**TASK DATA:**

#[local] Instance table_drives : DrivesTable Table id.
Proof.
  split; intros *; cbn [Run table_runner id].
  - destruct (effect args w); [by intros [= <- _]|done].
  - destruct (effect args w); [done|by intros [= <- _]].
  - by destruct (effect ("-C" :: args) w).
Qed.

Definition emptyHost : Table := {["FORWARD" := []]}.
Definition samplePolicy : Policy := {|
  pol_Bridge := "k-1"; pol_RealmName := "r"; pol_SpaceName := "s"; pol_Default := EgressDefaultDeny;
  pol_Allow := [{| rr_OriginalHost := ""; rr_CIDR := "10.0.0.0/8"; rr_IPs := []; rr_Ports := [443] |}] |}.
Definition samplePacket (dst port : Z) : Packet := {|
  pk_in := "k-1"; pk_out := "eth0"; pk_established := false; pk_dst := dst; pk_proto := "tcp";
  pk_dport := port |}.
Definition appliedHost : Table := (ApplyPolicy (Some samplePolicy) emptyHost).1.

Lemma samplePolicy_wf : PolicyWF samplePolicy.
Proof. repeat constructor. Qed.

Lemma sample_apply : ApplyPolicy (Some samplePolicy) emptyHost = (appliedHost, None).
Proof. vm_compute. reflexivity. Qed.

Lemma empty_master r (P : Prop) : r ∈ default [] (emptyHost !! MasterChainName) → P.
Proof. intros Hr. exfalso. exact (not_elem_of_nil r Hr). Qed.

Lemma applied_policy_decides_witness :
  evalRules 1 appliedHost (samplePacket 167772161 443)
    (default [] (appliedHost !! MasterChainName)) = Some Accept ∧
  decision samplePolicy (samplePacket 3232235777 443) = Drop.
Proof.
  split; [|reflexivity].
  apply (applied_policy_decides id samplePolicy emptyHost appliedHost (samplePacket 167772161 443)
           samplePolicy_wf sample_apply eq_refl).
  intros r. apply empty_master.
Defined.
==
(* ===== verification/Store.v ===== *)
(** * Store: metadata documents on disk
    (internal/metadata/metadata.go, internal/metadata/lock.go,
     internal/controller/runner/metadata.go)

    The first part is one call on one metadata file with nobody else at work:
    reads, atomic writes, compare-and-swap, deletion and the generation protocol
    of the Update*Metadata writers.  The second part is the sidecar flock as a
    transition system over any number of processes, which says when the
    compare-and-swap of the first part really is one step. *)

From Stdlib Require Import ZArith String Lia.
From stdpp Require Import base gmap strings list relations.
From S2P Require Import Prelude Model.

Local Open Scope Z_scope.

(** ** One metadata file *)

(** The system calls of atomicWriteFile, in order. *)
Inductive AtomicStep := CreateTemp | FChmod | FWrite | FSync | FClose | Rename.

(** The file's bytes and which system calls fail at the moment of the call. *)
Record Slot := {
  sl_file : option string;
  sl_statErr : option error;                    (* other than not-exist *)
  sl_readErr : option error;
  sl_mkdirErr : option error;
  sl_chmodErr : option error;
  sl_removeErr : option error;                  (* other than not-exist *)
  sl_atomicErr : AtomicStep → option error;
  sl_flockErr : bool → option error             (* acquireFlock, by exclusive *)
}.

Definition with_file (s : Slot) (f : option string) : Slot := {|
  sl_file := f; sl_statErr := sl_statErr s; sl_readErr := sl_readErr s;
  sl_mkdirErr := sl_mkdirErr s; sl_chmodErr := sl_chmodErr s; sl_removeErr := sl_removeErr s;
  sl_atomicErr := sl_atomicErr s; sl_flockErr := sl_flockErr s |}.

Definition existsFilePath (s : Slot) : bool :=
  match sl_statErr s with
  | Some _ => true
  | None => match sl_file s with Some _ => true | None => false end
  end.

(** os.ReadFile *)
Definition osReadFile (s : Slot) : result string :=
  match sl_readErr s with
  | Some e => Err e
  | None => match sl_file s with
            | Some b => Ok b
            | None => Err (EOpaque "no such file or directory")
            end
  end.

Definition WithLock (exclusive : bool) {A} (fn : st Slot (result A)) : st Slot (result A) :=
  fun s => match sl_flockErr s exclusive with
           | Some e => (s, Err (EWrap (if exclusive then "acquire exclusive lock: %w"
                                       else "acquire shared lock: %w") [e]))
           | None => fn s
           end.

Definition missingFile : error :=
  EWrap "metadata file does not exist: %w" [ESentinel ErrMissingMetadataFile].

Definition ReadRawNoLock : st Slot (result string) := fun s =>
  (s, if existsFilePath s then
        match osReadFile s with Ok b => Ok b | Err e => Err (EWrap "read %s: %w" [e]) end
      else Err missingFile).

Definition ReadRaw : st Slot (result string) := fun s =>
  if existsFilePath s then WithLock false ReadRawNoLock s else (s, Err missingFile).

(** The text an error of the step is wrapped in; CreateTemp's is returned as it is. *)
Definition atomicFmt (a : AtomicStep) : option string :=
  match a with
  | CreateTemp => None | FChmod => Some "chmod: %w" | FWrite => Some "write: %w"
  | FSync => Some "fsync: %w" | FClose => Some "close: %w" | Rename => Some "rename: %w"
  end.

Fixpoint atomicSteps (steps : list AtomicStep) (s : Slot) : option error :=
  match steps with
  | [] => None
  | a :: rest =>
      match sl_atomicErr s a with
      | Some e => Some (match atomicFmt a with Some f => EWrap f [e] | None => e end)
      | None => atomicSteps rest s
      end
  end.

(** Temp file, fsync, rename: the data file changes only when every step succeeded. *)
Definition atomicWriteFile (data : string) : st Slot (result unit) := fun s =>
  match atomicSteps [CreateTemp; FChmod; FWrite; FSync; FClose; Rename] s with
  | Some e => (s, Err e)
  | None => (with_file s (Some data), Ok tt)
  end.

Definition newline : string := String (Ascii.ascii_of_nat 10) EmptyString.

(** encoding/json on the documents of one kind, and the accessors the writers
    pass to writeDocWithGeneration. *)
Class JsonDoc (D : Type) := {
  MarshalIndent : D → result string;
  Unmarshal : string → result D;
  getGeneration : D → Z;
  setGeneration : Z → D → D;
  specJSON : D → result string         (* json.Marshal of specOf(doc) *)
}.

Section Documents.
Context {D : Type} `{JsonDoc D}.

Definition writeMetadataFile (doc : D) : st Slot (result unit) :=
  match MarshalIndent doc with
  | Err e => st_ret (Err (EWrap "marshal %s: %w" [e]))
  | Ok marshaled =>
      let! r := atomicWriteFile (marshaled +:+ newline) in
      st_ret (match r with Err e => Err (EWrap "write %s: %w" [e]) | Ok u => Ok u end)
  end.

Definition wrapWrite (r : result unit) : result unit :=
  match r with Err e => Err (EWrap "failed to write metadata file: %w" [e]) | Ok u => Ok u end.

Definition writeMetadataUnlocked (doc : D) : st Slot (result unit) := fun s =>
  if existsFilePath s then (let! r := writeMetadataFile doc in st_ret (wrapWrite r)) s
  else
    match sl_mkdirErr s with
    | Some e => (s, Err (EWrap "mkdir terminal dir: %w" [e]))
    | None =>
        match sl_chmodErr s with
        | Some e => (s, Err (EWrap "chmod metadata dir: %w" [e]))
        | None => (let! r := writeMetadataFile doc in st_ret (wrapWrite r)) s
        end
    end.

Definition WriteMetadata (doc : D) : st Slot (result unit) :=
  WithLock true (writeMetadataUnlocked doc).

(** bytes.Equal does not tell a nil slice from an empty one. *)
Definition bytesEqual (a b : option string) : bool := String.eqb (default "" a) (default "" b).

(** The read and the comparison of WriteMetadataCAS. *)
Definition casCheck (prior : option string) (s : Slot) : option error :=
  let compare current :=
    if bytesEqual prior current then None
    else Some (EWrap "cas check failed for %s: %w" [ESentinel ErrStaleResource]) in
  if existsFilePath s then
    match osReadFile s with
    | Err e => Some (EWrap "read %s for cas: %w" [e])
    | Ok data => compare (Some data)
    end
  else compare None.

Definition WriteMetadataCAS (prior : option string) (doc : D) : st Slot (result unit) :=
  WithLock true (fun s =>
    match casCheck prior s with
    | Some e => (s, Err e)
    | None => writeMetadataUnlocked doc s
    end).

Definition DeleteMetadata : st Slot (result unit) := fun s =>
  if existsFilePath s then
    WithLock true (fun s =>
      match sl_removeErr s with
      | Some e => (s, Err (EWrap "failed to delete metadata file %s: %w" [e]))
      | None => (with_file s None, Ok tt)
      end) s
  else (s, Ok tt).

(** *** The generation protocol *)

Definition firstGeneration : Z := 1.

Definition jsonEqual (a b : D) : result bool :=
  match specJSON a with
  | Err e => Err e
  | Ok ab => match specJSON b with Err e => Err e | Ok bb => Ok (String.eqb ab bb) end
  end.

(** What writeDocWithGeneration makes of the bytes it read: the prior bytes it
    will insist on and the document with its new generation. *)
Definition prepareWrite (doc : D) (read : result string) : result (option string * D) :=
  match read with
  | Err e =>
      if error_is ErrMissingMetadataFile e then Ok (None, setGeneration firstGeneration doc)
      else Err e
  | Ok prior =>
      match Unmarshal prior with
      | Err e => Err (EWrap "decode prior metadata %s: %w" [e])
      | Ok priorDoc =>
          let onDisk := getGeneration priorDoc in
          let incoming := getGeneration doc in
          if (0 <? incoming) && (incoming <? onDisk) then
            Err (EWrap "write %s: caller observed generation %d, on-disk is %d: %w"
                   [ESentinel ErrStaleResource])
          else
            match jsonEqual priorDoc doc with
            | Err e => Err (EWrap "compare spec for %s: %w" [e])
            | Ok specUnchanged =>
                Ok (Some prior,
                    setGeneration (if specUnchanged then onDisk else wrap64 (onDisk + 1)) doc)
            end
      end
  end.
---
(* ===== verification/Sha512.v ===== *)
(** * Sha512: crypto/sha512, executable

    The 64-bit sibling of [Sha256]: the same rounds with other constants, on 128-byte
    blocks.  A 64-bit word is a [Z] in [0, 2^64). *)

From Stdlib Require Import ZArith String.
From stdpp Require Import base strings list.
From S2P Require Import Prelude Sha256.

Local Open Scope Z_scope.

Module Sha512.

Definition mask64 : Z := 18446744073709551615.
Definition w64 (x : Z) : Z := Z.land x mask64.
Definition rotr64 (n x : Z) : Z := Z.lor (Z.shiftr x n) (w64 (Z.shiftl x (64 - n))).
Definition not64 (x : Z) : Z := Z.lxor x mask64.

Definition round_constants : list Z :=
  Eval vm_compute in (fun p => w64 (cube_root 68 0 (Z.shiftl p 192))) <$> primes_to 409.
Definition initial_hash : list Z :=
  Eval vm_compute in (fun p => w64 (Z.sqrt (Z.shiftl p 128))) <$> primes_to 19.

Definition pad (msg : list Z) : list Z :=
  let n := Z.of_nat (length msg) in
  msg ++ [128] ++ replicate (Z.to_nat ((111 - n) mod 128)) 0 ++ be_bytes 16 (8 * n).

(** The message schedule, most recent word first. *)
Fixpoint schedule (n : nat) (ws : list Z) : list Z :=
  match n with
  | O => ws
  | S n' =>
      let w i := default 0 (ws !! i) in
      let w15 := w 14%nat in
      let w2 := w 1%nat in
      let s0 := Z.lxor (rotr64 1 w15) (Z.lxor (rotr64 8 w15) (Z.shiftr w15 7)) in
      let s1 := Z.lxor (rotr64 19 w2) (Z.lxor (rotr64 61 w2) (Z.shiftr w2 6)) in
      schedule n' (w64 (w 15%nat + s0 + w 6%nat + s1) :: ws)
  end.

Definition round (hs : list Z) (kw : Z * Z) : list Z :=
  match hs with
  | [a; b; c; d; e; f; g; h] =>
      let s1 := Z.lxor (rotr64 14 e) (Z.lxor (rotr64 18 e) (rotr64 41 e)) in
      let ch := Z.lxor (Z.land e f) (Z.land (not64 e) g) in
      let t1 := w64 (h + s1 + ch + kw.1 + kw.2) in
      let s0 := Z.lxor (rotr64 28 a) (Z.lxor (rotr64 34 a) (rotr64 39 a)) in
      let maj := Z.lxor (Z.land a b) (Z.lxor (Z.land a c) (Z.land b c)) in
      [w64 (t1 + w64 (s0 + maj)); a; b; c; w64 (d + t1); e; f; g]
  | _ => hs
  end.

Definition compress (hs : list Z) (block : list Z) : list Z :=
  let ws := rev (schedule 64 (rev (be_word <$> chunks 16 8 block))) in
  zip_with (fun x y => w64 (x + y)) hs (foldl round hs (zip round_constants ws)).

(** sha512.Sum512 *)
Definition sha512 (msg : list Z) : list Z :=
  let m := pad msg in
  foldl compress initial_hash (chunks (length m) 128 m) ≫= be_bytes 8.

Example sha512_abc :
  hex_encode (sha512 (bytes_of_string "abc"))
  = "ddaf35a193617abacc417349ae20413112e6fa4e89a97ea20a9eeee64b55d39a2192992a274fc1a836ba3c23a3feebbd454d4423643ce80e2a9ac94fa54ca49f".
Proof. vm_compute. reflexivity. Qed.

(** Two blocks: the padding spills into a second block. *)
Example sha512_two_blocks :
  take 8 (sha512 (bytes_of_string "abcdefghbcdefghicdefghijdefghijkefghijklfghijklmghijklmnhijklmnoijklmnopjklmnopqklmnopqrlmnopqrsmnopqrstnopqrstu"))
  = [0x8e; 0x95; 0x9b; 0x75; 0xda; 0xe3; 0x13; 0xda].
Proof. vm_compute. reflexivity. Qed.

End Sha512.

**TO DO:**
Go through the entries and return each line where the word "WriteMetadataCAS" appears.

**SOLUTION TO THIS TASK:**
(** The read and the comparison of WriteMetadataCAS. *)
Definition WriteMetadataCAS (prior : option string) (doc : D) : st Slot (result unit) :=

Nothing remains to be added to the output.